Data supplied section start
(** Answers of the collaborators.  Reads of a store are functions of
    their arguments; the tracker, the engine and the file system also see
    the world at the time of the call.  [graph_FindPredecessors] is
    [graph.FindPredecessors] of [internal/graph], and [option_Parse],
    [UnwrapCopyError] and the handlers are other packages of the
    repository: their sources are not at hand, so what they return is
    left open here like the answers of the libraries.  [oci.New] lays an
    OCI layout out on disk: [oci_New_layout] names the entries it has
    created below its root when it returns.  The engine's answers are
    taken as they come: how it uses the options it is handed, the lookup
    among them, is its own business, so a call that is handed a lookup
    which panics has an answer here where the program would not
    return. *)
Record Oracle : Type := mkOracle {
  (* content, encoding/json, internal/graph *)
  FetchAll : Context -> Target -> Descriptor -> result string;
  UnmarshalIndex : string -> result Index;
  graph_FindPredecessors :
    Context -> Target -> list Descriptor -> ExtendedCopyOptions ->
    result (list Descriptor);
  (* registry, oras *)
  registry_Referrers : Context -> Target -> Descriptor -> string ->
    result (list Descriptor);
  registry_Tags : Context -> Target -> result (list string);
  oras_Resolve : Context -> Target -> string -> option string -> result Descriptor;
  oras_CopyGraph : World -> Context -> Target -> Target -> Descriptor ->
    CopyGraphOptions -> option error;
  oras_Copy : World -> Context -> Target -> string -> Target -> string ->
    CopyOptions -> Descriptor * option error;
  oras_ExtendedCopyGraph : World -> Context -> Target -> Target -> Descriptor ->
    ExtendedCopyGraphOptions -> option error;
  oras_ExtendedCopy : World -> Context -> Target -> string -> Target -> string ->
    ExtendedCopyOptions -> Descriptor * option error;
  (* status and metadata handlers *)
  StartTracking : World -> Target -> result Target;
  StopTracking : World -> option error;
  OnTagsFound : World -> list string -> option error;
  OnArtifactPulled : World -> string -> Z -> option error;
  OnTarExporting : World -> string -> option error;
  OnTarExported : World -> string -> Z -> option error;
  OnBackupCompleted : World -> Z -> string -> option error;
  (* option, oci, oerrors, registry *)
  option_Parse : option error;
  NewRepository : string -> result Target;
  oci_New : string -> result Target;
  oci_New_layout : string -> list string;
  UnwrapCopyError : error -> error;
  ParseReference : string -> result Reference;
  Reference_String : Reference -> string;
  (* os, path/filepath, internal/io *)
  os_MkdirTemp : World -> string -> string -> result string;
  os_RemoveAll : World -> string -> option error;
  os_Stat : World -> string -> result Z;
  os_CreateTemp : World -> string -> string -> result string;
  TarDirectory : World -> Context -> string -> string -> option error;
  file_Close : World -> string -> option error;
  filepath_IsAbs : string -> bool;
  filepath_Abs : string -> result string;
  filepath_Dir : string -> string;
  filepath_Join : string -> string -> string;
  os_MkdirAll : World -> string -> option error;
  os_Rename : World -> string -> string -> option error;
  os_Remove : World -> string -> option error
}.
Data supplied section end
Data supplied section start
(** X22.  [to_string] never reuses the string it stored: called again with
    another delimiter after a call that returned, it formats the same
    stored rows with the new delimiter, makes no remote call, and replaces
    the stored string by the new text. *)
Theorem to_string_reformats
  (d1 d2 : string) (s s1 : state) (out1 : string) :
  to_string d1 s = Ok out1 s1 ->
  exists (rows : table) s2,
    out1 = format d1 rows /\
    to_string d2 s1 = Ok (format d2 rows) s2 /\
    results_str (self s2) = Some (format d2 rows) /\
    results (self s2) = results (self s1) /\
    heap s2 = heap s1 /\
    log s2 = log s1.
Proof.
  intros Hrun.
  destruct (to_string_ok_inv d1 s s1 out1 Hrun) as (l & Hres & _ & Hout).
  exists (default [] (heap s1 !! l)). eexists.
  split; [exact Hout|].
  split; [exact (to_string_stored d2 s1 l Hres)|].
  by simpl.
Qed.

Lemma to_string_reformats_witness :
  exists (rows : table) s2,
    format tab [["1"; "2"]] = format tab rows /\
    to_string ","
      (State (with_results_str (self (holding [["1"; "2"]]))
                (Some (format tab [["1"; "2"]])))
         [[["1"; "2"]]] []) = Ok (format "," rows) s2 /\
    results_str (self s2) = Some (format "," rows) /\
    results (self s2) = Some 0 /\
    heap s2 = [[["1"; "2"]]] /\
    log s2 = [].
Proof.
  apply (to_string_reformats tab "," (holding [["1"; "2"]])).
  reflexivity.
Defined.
Data supplied section end
▶ _What is needed_
Could you restate word for word the lines above from the one containing "(* content, encoding/json, internal/graph" through the one containing "OnTagsFound : World", both included, and nothing else?

▶ _Exercise response_
  (* content, encoding/json, internal/graph *)
  FetchAll : Context -> Target -> Descriptor -> result string;
  UnmarshalIndex : string -> result Index;
  graph_FindPredecessors :
    Context -> Target -> list Descriptor -> ExtendedCopyOptions ->
    result (list Descriptor);
  (* registry, oras *)
  registry_Referrers : Context -> Target -> Descriptor -> string ->
    result (list Descriptor);
  registry_Tags : Context -> Target -> result (list string);
  oras_Resolve : Context -> Target -> string -> option string -> result Descriptor;
  oras_CopyGraph : World -> Context -> Target -> Target -> Descriptor ->
    CopyGraphOptions -> option error;
  oras_Copy : World -> Context -> Target -> string -> Target -> string ->
    CopyOptions -> Descriptor * option error;
  oras_ExtendedCopyGraph : World -> Context -> Target -> Target -> Descriptor ->
    ExtendedCopyGraphOptions -> option error;
  oras_ExtendedCopy : World -> Context -> Target -> string -> Target -> string ->
    ExtendedCopyOptions -> Descriptor * option error;
  (* status and metadata handlers *)
  StartTracking : World -> Target -> result Target;
  StopTracking : World -> option error;
  OnTagsFound : World -> list string -> option error;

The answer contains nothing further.